No coal, no current – Will we go back to the Stone Age?

On October 6, a shortage of coal in India was reported – only 4 days’ worth of coal reserves was remaining. More than half the power stations in India were on the alert for outages. At this rate, India would face a major power shortage that could potentially render the Covid-affected Indian economy completely destroyed. […]

On October 6, a shortage of coal in India was reported – only 4 days’ worth of coal reserves was remaining. More than half the power stations in India were on the alert for outages. At this rate, India would face a major power shortage that could potentially render the Covid-affected Indian economy completely destroyed.

Thus, this is prime time for alternative sources of energy to be put to use. These alternative sources of energy have been explored as potential substitutes to the good-old thermal power stations, but each has its own drawbacks and technological requirements, thus making it problematic to be utilised as a major supplier of power.

Antimatter, although sounding like something out of a science fiction plot, is a very real form of matter. True to its name, antimatter is pretty much the opposite of matter. For example, electrons are negatively charged, but their antimatter counterpart (known as the positrons), are positively charged and have the same mass as that of the electron. Although it sounds like a recent discovery, its existence had been predicted way back in 1928 by the physicist, Paul Dirac, when trying to reconcile the General Theory of Relativity and the Schrodinger Equationin Quantum Mechanics. Its existence had been confirmed in 1932 by Carl Anderson.

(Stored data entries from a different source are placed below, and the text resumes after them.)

(** X16.  [Taylor_1_5_HomodyneIntegrator.integrate] draws what it is not
    given and nothing else: with both noises supplied the generator is left
    as it was; an omitted [U1s] is the next [len(times) - 1] samples, an
    omitted [U2s] the [len(times) - 1] samples after those of [U1s]; on an
    empty time grid an omitted noise is a [ValueError], raised before the
    stepper is called. *)
Theorem Taylor_integrate_draws (self : Taylor_1_5_HomodyneIntegrator)
    (rho_0 : operator) (times U1s U2s : Np.array) (n : nat) (g : rng) :
  length times = S n ->
  (forall (rhos : trajectory) (g' : rng),
      T_integrate self rho_0 times (Some U1s) (Some U2s) g = Ok (rhos, g') ->
      g' = g)
  /\ T_integrate self rho_0 times None None g
     = T_integrate self rho_0 times
         (Some (samples g (cursor g) n)) (Some (samples g (cursor g + n) n))
         (advance (advance g n) n)
  /\ T_integrate self rho_0 times (Some U1s) None g
     = T_integrate self rho_0 times
         (Some U1s) (Some (samples g (cursor g) n)) (advance g n)
  /\ T_integrate self rho_0 times None (Some U2s) g
     = T_integrate self rho_0 times
         (Some (samples g (cursor g) n)) (Some U2s) (advance g n)
  /\ T_integrate self rho_0 [] None (Some U2s) g = Raise ValueError
  /\ T_integrate self rho_0 [] (Some U1s) None g = Raise ValueError.
Proof.
  intros Ht.
  assert (Hn : len_minus_1 times = Z.of_nat n)
    by (unfold len_minus_1; rewrite Ht; lia).
  assert (Hneg : (Z.of_nat n <? 0)%Z = false) by (apply Z.ltb_ge; lia).
  split.
  - intros rhos g' E.
    unfold T_integrate, bind, or_randn, ret, lift in E.
    py_cases. congruence.
  - unfold T_integrate. rewrite Hn. unfold bind, or_randn, ret, randn.
    rewrite Hneg, Znat.Nat2Z.id. simpl cursor. simpl tape.
    repeat split; reflexivity.
Qed.


End IntegrateAndGenerator.

Lemma Taylor_integrate_draws_witness :
  let SB := {| operator := unit; vectorize := fun _ _ => [] |} in
  let SDE := {| milstein := fun _ _ _ _ _ _ => Ok [];
                faulty_milstein := fun _ _ _ _ _ _ => Ok [];
                time_ind_taylor_1_5 :=
                  fun _ _ _ _ _ _ _ _ _ U1s U2s => Ok [U1s; U2s] |} in
  T_integrate (Taylor_1_5_init [] [] [] []) tt [0; 1; 2] None None rng0
  = T_integrate (Taylor_1_5_init [] [] [] []) tt [0; 1; 2]
      (Some (samples rng0 0 2)) (Some (samples rng0 2 2))
      (advance (advance rng0 2) 2).
Proof.
  cbv zeta.
  apply (@Taylor_integrate_draws
           {| operator := unit; vectorize := fun _ _ => [] |}
           {| milstein := fun _ _ _ _ _ _ => Ok [];
              faulty_milstein := fun _ _ _ _ _ _ => Ok [];
              time_ind_taylor_1_5 :=
                fun _ _ _ _ _ _ _ _ _ U1s U2s => Ok [U1s; U2s] |}
           (Taylor_1_5_init [] [] [] []) tt [0; 1; 2] [] [] 2 rng0 eq_refl).
Defined.


(** ** The batch of trajectories *)

Lemma run_batch_length {A : Type} (f : Np.array -> Np.array -> Py A) :
  forall (pairs : list (Np.array * Np.array)) (g g' : rng) (rs : list A),
    run_batch f pairs g = Ok (rs, g') -> length rs = length pairs.
Proof.
  induction pairs as [|[U1s U2s] pairs IH]; intros g g' rs E.
  - injection E as <- _. reflexivity.
  - simpl in E. unfold bind, ret in E.
    destruct (f U1s U2s g) as [[r g1]|]; [|discriminate].
    destruct (run_batch f pairs g1) as [[rs' g2]|] eqn:E'; [|discriminate].
    injection E as <- _. simpl. f_equal. exact (IH _ _ _ E').
Qed.

Lemma run_batch_pure {A : Type} (f : Np.array -> Np.array -> Py A) (d : A) :
  (forall (U1s U2s : Np.array) (g g' : rng) (r : A),
      f U1s U2s g = Ok (r, g') -> g' = g) ->
  forall (pairs : list (Np.array * Np.array)) (g g' : rng) (rs : list A),
    run_batch f pairs g = Ok (rs, g') ->
    g' = g
    /\ forall i : nat, (i < length pairs)%nat ->
         f (fst (nth i pairs ([], []))) (snd (nth i pairs ([], []))) g
         = Ok (nth i rs d, g).
Proof.
  intros Hpure.
  induction pairs as [|[U1s U2s] pairs IH]; intros g g' rs E.
  - injection E as <- <-. split; [reflexivity|]. simpl. lia.
  - simpl in E. unfold bind, ret in E.
    destruct (f U1s U2s g) as [[r g1]|] eqn:E1; [|discriminate].
    destruct (run_batch f pairs g1) as [[rs' g2]|] eqn:E'; [|discriminate].
    injection E as <- <-.
    pose proof (Hpure _ _ _ _ _ E1) as ->.
    destruct (IH _ _ _ E') as [-> Hrows].
    split; [reflexivity|].
    intros [|i] Hi; simpl; [exact E1|].
    apply Hrows. simpl in Hi. lia.
Qed.

Lemma nth_combine_lt {A B : Type} (da : A) (db : B) :
  forall (x : list A) (y : list B) (i : nat),
    (i < length x)%nat -> (i < length y)%nat ->
    nth i (combine x y) (da, db) = (nth i x da, nth i y db).
Proof.
  induction x as [|a x IH]; intros [|b y] i Hx Hy; simpl in *; try lia.
  destruct i as [|i]; [reflexivity|]. apply IH; lia.
Qed.

(** X18.  With both arrays supplied, a batch that succeeds returns one rate
    per pair of rows that [zip] forms: as many as the shorter array has
    rows, whatever [trajectories] says. *)
Theorem strong_grid_convergence_count {Self State0 : Type}
    `{Integrator Self State0} (integrator : Self) (rho_0 : State0)
    (times : Np.array) (U1s_arr U2s_arr : list Np.array) (trajectories : Z)
    (g g' : rng) (rates : list xfloat) :
  strong_grid_convergence integrator rho_0 times (Some U1s_arr)
    (Some U2s_arr) trajectories g
  = Ok (rates, g') ->
  length rates = Nat.min (length U1s_arr) (length U2s_arr).
Proof.
  intros E. unfold strong_grid_convergence, bind, or_randn2, ret in E.
  rewrite (run_batch_length _ _ _ _ _ E). apply length_combine.
Qed.

Lemma strong_grid_convergence_count_witness :
  exists (rates : list xfloat) (g' : rng),
    strong_grid_convergence {| lam := 1 |} [1] [0; 1; 2; 3; 4]
      (Some [[1; 2; 3; 4]; [0; 0; 0; 0]])
      (Some [[5; 6; 7; 8]; [0; 0; 0; 0]; [1; 1; 1; 1]]) 256 rng0
    = Ok (rates, g')
    /\ length rates = 2%nat.
Proof.
  assert (E : exists (rates : list xfloat) (g' : rng),
             strong_grid_convergence {| lam := 1 |} [1] [0; 1; 2; 3; 4]
               (Some [[1; 2; 3; 4]; [0; 0; 0; 0]])
               (Some [[5; 6; 7; 8]; [0; 0; 0; 0]; [1; 1; 1; 1]]) 256 rng0
             = Ok (rates, g'))
    by (do 2 eexists; reflexivity).
  destruct E as (rates & g' & E).
  exists rates, g'. split; [exact E|].
  exact (strong_grid_convergence_count _ _ _ _ _ _ _ _ _ E).
Defined.
(** * The chat page of the mini program

    A shallow embedding of [miniprogram/pages/chat/index.js]: the page
    object registered with [Page({...})], its [data] and its handlers
    [onLoad], [onInput] and [sendMsg], together with the two callbacks
    that [sendMsg] hands to [wx.request].  The handlers run on the single
    thread of the UI event loop, so the page is modelled as a state
    machine whose transitions are the handler calls and the settling of
    requests in flight. *)

From Stdlib Require Import ZArith NArith List Bool Ascii String Lia.
From Stdlib Require Import Floats.FloatClass Floats.PrimFloat.
From stdpp Require Import base option list gmap.

Set Warnings "-register-all".
Local Open Scope N_scope.

(** ** JavaScript values *)

Module JS.

(** A JavaScript string is a finite sequence of UTF-16 code units. *)
Abbreviation jsstring := (list N).

(** The ASCII literals of the source, as code units. *)
Definition lit (s : string) : jsstring :=
  map N_of_ascii (list_ascii_of_string s).

(** ECMAScript [WhiteSpace]: TAB, VT, FF, ZWNBSP and the code points of
    general category [Zs]. *)
Definition is_white_space (c : N) : bool :=
  (c =? 0x0009) || (c =? 0x000B) || (c =? 0x000C) || (c =? 0xFEFF)
  || (c =? 0x0020) || (c =? 0x00A0) || (c =? 0x1680)
  || ((0x2000 <=? c) && (c <=? 0x200A))
  || (c =? 0x202F) || (c =? 0x205F) || (c =? 0x3000).

(** ECMAScript [LineTerminator]: LF, CR, LS, PS. *)
Definition is_line_terminator (c : N) : bool :=
  (c =? 0x000A) || (c =? 0x000D) || (c =? 0x2028) || (c =? 0x2029).

(** The code units that [String.prototype.trim] strips. *)
Definition strippable (c : N) : bool :=
  is_white_space c || is_line_terminator c.

Fixpoint trimStart (s : jsstring) : jsstring :=
  match s with
  | [] => []
  | c :: s' => if strippable c then trimStart s' else s
  end.

Definition trimEnd (s : jsstring) : jsstring :=
  rev (trimStart (rev s)).

(** [s.trim()] *)
Definition trim (s : jsstring) : jsstring :=
  trimEnd (trimStart s).

(** [s.slice(n)] for a non-negative [n]: the suffix from index [n]. *)
Definition slice (n : nat) (s : jsstring) : jsstring :=
  drop n s.

(** The values that cross the page's boundary: what storage holds, what a
    JSON response body parses to, what a message carries. *)
Inductive value : Type :=
| VUndefined
| VNull
| VBool (b : bool)
| VNum (x : float)
| VStr (s : jsstring)
| VArr (l : list value)
| VObj (m : gmap jsstring value).

(** ECMAScript [ToBoolean], the test behind [!x] and [if (x)]. *)
Definition ToBoolean (v : value) : bool :=
  match v with
  | VUndefined | VNull => false
  | VBool b => b
  | VNum x =>
      match classify x with
      | PZero | NZero | NaN => false
      | _ => true
      end
  | VStr s => match s with [] => false | _ => true end
  | VArr _ | VObj _ => true
  end.

Inductive error : Type :=
| TypeError      (* property read on undefined or null *)
| StorageError.  (* a synchronous storage call of the platform failed *)

(** Outcome of evaluating a piece of code: a value or a thrown error. *)
Inductive completion (A : Type) : Type :=
| Normal (a : A)
| Throw (e : error).
Arguments Normal {A} a.
Arguments Throw {A} e.

(** [v.answer].  Reading a property of [undefined] or [null] throws; an
    object yields its own property or [undefined]; on every other value
    the name [answer] is neither an index, nor [length], nor found on a
    built-in prototype, so the read yields [undefined]. *)
Definition get_answer (v : value) : completion value :=
  match v with
  | VUndefined | VNull => Throw TypeError
  | VObj m => Normal (default VUndefined (m !! lit "answer"))
  | VBool _ | VNum _ | VStr _ | VArr _ => Normal VUndefined
  end.

End JS.
Export JS.

(** ** The page and the platform around it *)

Inductive Role : Type :=
| user        (* the literal ['user'] *)
| assistant.  (* the literal ['assistant'] *)

(** An element of [data.messages]: [{ role, content }]. *)
Record message : Type := Message { role : Role; content : value }.

(** The page's [data].  [input] holds the [e.detail.value] of the input
    component, a string; [user_id] holds whatever the storage returned or
    the generated string. *)
Module Data.
Record t : Type := Build {
  user_id : value;
  session_id : jsstring;
  messages : list message;
  input : jsstring
}.
End Data.

(** The argument of [wx.request]: [{ url, method, data: { question,
    user_id, session_id }, success, fail }].  The two callbacks are the
    same closures for every request (they capture [this] only) and are
    the definitions [success] and [fail] below. *)
Module Request.
Record t : Type := Build {
  url : jsstring;
  method : jsstring;
  question : jsstring;
  user_id : value;
  session_id : jsstring
}.
End Request.

(** What the [success] callback receives: [res.statusCode], [res.data]. *)
Module Response.
Record t : Type := Build { statusCode : Z; data : value }.
End Response.

(** The page together with the part of the platform it talks to. *)
Record world : Type := World {
  page : Data.t;                       (* [this.data] *)
  entries : gmap jsstring value;       (* durable key-value storage *)
  readable : bool;                     (* the storage layer serves reads *)
  writable : bool;                     (* the storage layer serves writes *)
  writes : list (jsstring * value);    (* log: completed [setStorageSync] calls *)
  pending : list Request.t;            (* requests in flight *)
  sent : list Request.t;               (* log: every [wx.request] call *)
  uncaught : list error                (* log: errors that escaped a handler *)
}.
(** * VmxRegions: allocation of the VMX regions of a logical processor

    A shallow embedding of [hprdbghv/code/vmm/vmx/VmxRegions.c]: the VMXON
    and VMCS region allocators, the VMM stack, MSR bitmap and I/O bitmap
    allocators, and the prober that builds the bitmap of MSRs whose read
    raises #GP.

    The C functions run against a flat byte-addressed memory, a pool
    allocator, the processor's MSRs and the [vmxon] instruction.  They are
    embedded as computations in a small monad that threads the world,
    records what the call did in a trace, and can raise a structured
    exception (which [__try]/[__except] catches). *)

From Stdlib Require Import ZArith Lia List.
From stdpp Require Import gmap strings list fin_maps.

Local Open Scope Z_scope.

(** ** Machine integers *)

Definition wrap64 (x : Z) : Z := x mod 2 ^ 64.
Definition wrap8 (x : Z) : Z := x mod 2 ^ 8.

Definition NULL : Z := 0.

(** ** Constants of pch.h *)

(** Modelled from the spec: the macro ALIGNMENT_PAGE_SIZE is declared
    outside this file; the spec fixes the page size to 4096. *)
Definition ALIGNMENT_PAGE_SIZE : Z := 4096.

(** Modelled from the spec: the macro PAGE_SIZE is declared outside this
    file; every one-page bitmap is exactly 4096 bytes. *)
Definition PAGE_SIZE : Z := 4096.

(** The index of the capability register; the source logs it as
    "IA32_VMX_BASIC - MSR 0x480". *)
Definition IA32_VMX_BASIC : Z := 0x480.

(** DISPATCH_LEVEL of the Windows kernel headers. *)
Definition DISPATCH_LEVEL : Z := 2.

(** ** The platform

    What the processor and the build configuration supply: the MSR read
    primitive (a value, or a hardware fault), the status the [vmxon]
    instruction answers for a physical address, the virtual-to-physical
    translation, and the region sizes (macros VMXON_SIZE, VMCS_SIZE and
    VMM_STACK_SIZE, declared outside this file). *)

Record Platform := {
  readmsr : Z -> option Z;
  vmx_on : Z -> Z;
  VirtualAddressToPhysicalAddress : Z -> Z;
  VMXON_SIZE : Z;
  VMCS_SIZE : Z;
  VMM_STACK_SIZE : Z
}.

(** ** The world *)

(** [mem] is the byte-addressed memory; [allocs] is the script of the
    platform memory service: the addresses it hands out on the next
    requests, [NULL] for a request it cannot serve (and for every request
    once the script is exhausted); [irql] is the current interrupt request
    level. *)
Record World := {
  mem : gmap Z Z;
  allocs : list Z;
  irql : Z
}.

Definition set_mem (m : gmap Z Z) (w : World) : World :=
  {| mem := m; allocs := allocs w; irql := irql w |}.

Definition set_allocs (l : list Z) (w : World) : World :=
  {| mem := mem w; allocs := l; irql := irql w |}.

Definition set_irql (q : Z) (w : World) : World :=
  {| mem := mem w; allocs := allocs w; irql := q |}.

(** What a call does that its caller can observe besides its result. *)
Inductive Event :=
| EvAllocContiguous (size ptr : Z)
| EvAllocPool (size ptr : Z)
| EvReadMsr (index : Z) (result : option Z)
| EvVmxOn (pa status : Z)
| EvRaiseIrql (old : Z)
| EvLogError (msg : string) (args : list Z)
| EvLogDebug (msg : string) (args : list Z).

(** ** The monad: state, trace and structured exceptions *)

Inductive Outcome (A : Type) :=
| Ret (a : A) (w : World)
| Raise (w : World).

Arguments Ret {A} a w.
Arguments Raise {A} w.

Record Run (A : Type) := mkRun { trace : list Event; outcome : Outcome A }.

Arguments mkRun {A} trace outcome.
Arguments trace {A} r.
Arguments outcome {A} r.

Definition M (A : Type) : Type := World -> Run A.

Definition ret {A} (a : A) : M A := fun w => mkRun [] (Ret a w).

Definition bind {A B} (m : M A) (k : A -> M B) : M B := fun w =>
  let r := m w in
  match outcome r with
  | Ret a w1 => let r1 := k a w1 in mkRun (trace r ++ trace r1) (outcome r1)
  | Raise w1 => mkRun (trace r) (Raise w1)
  end.

Notation "x <- m ;; k" := (bind m (fun x => k))
  (at level 100, m at next level, right associativity).
Notation "m ;;; k" := (bind m (fun _ => k))
  (at level 100, right associativity).

(** [__try { body } __except (EXCEPTION_EXECUTE_HANDLER) { handler }] *)
Definition try_except {A} (body : M A) (handler : M A) : M A := fun w =>
  let r := body w in
  match outcome r with
  | Ret a w1 => r
  | Raise w1 => let r1 := handler w1 in mkRun (trace r ++ trace r1) (outcome r1)
  end.

Definition emit (e : Event) : M unit := fun w => mkRun [e] (Ret tt w).

(** [for (size_t i = start; ...; ++i) body], run for [n] iterations. *)
Fixpoint for_loop (i : Z) (n : nat) (body : Z -> M unit) : M unit :=
  match n with
  | O => ret tt
  | S k => body i ;;; for_loop (i + 1) k body
  end.

(** ** Memory *)

(** An address the map does not hold reads as the byte 0. *)
Definition load8 (m : gmap Z Z) (a : Z) : Z := default 0 (m !! a).

Definition store8 (m : gmap Z Z) (a v : Z) : gmap Z Z := <[a := wrap8 v]> m.

(** Little-endian store and load of [n] bytes. *)
Fixpoint store_le (m : gmap Z Z) (a : Z) (n : nat) (v : Z) : gmap Z Z :=
  match n with
  | O => m
  | S k => store_le (store8 m a v) (a + 1) k (Z.shiftr v 8)
  end.

Fixpoint load_le (m : gmap Z Z) (a : Z) (n : nat) : Z :=
  match n with
  | O => 0
  | S k => Z.lor (load8 m a) (Z.shiftl (load_le m (a + 1) k) 8)
  end.

Definition store64 (m : gmap Z Z) (a v : Z) : gmap Z Z := store_le m a 8 v.
Definition load64 (m : gmap Z Z) (a : Z) : Z := load_le m a 8.

Fixpoint zero_bytes (m : gmap Z Z) (a : Z) (n : nat) : gmap Z Z :=
  match n with
  | O => m
  | S k => zero_bytes (<[a := 0]> m) (a + 1) k
  end.

(** ** Primitives of the platform, as computations *)

Definition LogError (msg : string) (args : list Z) : M unit :=
  emit (EvLogError msg args).

Definition LogDebugInfo (msg : string) (args : list Z) : M unit :=
  emit (EvLogDebug msg args).

Definition KeGetCurrentIrql : M Z := fun w => mkRun [] (Ret (irql w) w).

Definition KeRaiseIrqlToDpcLevel : M unit := fun w =>
  mkRun [EvRaiseIrql (irql w)] (Ret tt (set_irql DISPATCH_LEVEL w)).

(** The next answer of the memory service. *)
Definition next_alloc (w : World) : Z := hd NULL (allocs w).

Definition ExAllocatePoolWithTag (size : Z) : M Z := fun w =>
  mkRun [EvAllocPool size (next_alloc w)]
        (Ret (next_alloc w) (set_allocs (tl (allocs w)) w)).

(** Modelled from the spec: CrsAllocateContiguousZeroedMemory is defined
    outside this file; the spec gives it as
    [AllocateContiguousZeroed(size) -> buffer | failure], physically
    contiguous and zero-filled. *)
Definition CrsAllocateContiguousZeroedMemory (size : Z) : M Z := fun w =>
  let p := next_alloc w in
  let w1 := set_allocs (tl (allocs w)) w in
  mkRun [EvAllocContiguous size p]
        (Ret p (if p =? NULL then w1
                else set_mem (zero_bytes (mem w1) p (Z.to_nat size)) w1)).

Definition RtlZeroMemory (p size : Z) : M unit := fun w =>
  mkRun [] (Ret tt (set_mem (zero_bytes (mem w) p (Z.to_nat size)) w)).

(** [*(UINT64 * )p = v] *)
Definition write_UINT64 (p v : Z) : M unit := fun w =>
  mkRun [] (Ret tt (set_mem (store64 (mem w) p v) w)).

(** [__readmsr(index)]: the value, or the fault raised as a structured
    exception. *)
Definition __readmsr (hw : Platform) (index : Z) : M Z := fun w =>
  match readmsr hw index with
  | Some v => mkRun [EvReadMsr index (Some v)] (Ret v w)
  | None => mkRun [EvReadMsr index None] (Raise w)
  end.

(** [__vmx_on(&pa)]: the UINT8 status of the instruction. *)
Definition __vmx_on (hw : Platform) (pa : Z) : M Z := fun w =>
  let st := wrap8 (vmx_on hw pa) in
  mkRun [EvVmxOn pa st] (Ret st w).

(** Modelled from the spec: SetBit is defined outside this file; the spec
    has the prober "set the corresponding bit" of a bitmap of 4096 bits in
    512 bytes: bit [i] is bit [i mod 8] of the byte at offset [i / 8]. *)
Definition set_bit (m : gmap Z Z) (i p : Z) : gmap Z Z :=
  store8 m (p + i / 8) (Z.lor (load8 m (p + i / 8)) (Z.shiftl 1 (i mod 8))).

Definition SetBit (i p : Z) : M unit := fun w =>
  mkRun [] (Ret tt (set_mem (set_bit (mem w) i p) w)).

(** Modelled from the spec: the reader's side of [SetBit], "queryable by
    index". *)
Definition TestBit (m : gmap Z Z) (i p : Z) : bool :=
  Z.testbit (load8 m (p + i / 8)) (i mod 8).

(** ** The processor context *)

(** The fields of VIRTUAL_MACHINE_STATE this file touches; the structure is
    declared outside this file, and [OtherFields] stands for all its
    remaining fields. *)
Record VIRTUAL_MACHINE_STATE (R : Type) := {
  VmxonRegionPhysicalAddress : Z;
  VmxonRegionVirtualAddress : Z;
  VmcsRegionPhysicalAddress : Z;
  VmcsRegionVirtualAddress : Z;
  VmmStack : Z;
  MsrBitmapVirtualAddress : Z;
  MsrBitmapPhysicalAddress : Z;
  IoBitmapVirtualAddressA : Z;
  IoBitmapPhysicalAddressA : Z;
  IoBitmapVirtualAddressB : Z;
  IoBitmapPhysicalAddressB : Z;
  OtherFields : R
}.

Arguments VmxonRegionPhysicalAddress {R} _.
Arguments VmxonRegionVirtualAddress {R} _.
Arguments VmcsRegionPhysicalAddress {R} _.
Arguments VmcsRegionVirtualAddress {R} _.
Arguments VmmStack {R} _.
Arguments MsrBitmapVirtualAddress {R} _.
Arguments MsrBitmapPhysicalAddress {R} _.
Arguments IoBitmapVirtualAddressA {R} _.
Arguments IoBitmapPhysicalAddressA {R} _.
Arguments IoBitmapVirtualAddressB {R} _.
Arguments IoBitmapPhysicalAddressB {R} _.
Arguments OtherFields {R} _.

Section Context_updates.
Context {R : Type}.
Implicit Type s : VIRTUAL_MACHINE_STATE R.

Definition set_VmxonRegionPhysicalAddress (v : Z) s : VIRTUAL_MACHINE_STATE R :=
  {| VmxonRegionPhysicalAddress := v;
     VmxonRegionVirtualAddress := VmxonRegionVirtualAddress s;
     VmcsRegionPhysicalAddress := VmcsRegionPhysicalAddress s;
     VmcsRegionVirtualAddress := VmcsRegionVirtualAddress s;
     VmmStack := VmmStack s;
     MsrBitmapVirtualAddress := MsrBitmapVirtualAddress s;
     MsrBitmapPhysicalAddress := MsrBitmapPhysicalAddress s;
     IoBitmapVirtualAddressA := IoBitmapVirtualAddressA s;
     IoBitmapPhysicalAddressA := IoBitmapPhysicalAddressA s;
     IoBitmapVirtualAddressB := IoBitmapVirtualAddressB s;
     IoBitmapPhysicalAddressB := IoBitmapPhysicalAddressB s;
     OtherFields := OtherFields s |}.

Definition set_VmxonRegionVirtualAddress (v : Z) s : VIRTUAL_MACHINE_STATE R :=
  {| VmxonRegionPhysicalAddress := VmxonRegionPhysicalAddress s;
     VmxonRegionVirtualAddress := v;
     VmcsRegionPhysicalAddress := VmcsRegionPhysicalAddress s;
     VmcsRegionVirtualAddress := VmcsRegionVirtualAddress s;
     VmmStack := VmmStack s;
     MsrBitmapVirtualAddress := MsrBitmapVirtualAddress s;
     MsrBitmapPhysicalAddress := MsrBitmapPhysicalAddress s;
     IoBitmapVirtualAddressA := IoBitmapVirtualAddressA s;
     IoBitmapPhysicalAddressA := IoBitmapPhysicalAddressA s;
     IoBitmapVirtualAddressB := IoBitmapVirtualAddressB s;
     IoBitmapPhysicalAddressB := IoBitmapPhysicalAddressB s;
     OtherFields := OtherFields s |}.

Definition set_VmcsRegionPhysicalAddress (v : Z) s : VIRTUAL_MACHINE_STATE R :=
  {| VmxonRegionPhysicalAddress := VmxonRegionPhysicalAddress s;
     VmxonRegionVirtualAddress := VmxonRegionVirtualAddress s;
     VmcsRegionPhysicalAddress := v;
     VmcsRegionVirtualAddress := VmcsRegionVirtualAddress s;
     VmmStack := VmmStack s;
     MsrBitmapVirtualAddress := MsrBitmapVirtualAddress s;
     MsrBitmapPhysicalAddress := MsrBitmapPhysicalAddress s;
     IoBitmapVirtualAddressA := IoBitmapVirtualAddressA s;
     IoBitmapPhysicalAddressA := IoBitmapPhysicalAddressA s;
     IoBitmapVirtualAddressB := IoBitmapVirtualAddressB s;
     IoBitmapPhysicalAddressB := IoBitmapPhysicalAddressB s;
     OtherFields := OtherFields s |}.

Now how would antimatter provide energy? When antimatter comes into contact with regular matter, they together disappear completely to form energy (usually in the form of light), a process physicists call “annihilation”. Thus, using annihilation, one can easily produce energy. The efficiency of energy production, in this case, is a staggering 100% (nuclear fission in reactors only produces about 1% of the energy present inside matter). It’s so powerful that one gram of matter and one gram of antimatter alone can produce an explosion about the size of the one that destroyed Hiroshima.

Antimatter does look very promising but has its drawbacks. The finances required to make antimatter don’t look too promising. One gram of antimatter requires energy worth 62.5 trillion dollars and has been synthesised in the Large Hadron Collider in CERN, Geneva, Switzerland. It is stored inside a container with a vacuum and is suspended with electric and magnetic fields. CERN says that antimatter gives back only one billionth of the energy with which it was produced.

The future of antimatter as an energy alternative looks bleak and at best is unclear. At present, the cost of one gram of antimatter is more than thrice the GDP of the USA, which is the richest country in the world. However, if technology were to exist to produce antimatter more readily with fewer amounts of energy, for generating greater output, then antimatter might be of use (as you need only small amounts of regular matter to annihilate with antimatter). This would help combat the problem of supplying power, thus prompting scientists out there to perform research in this area.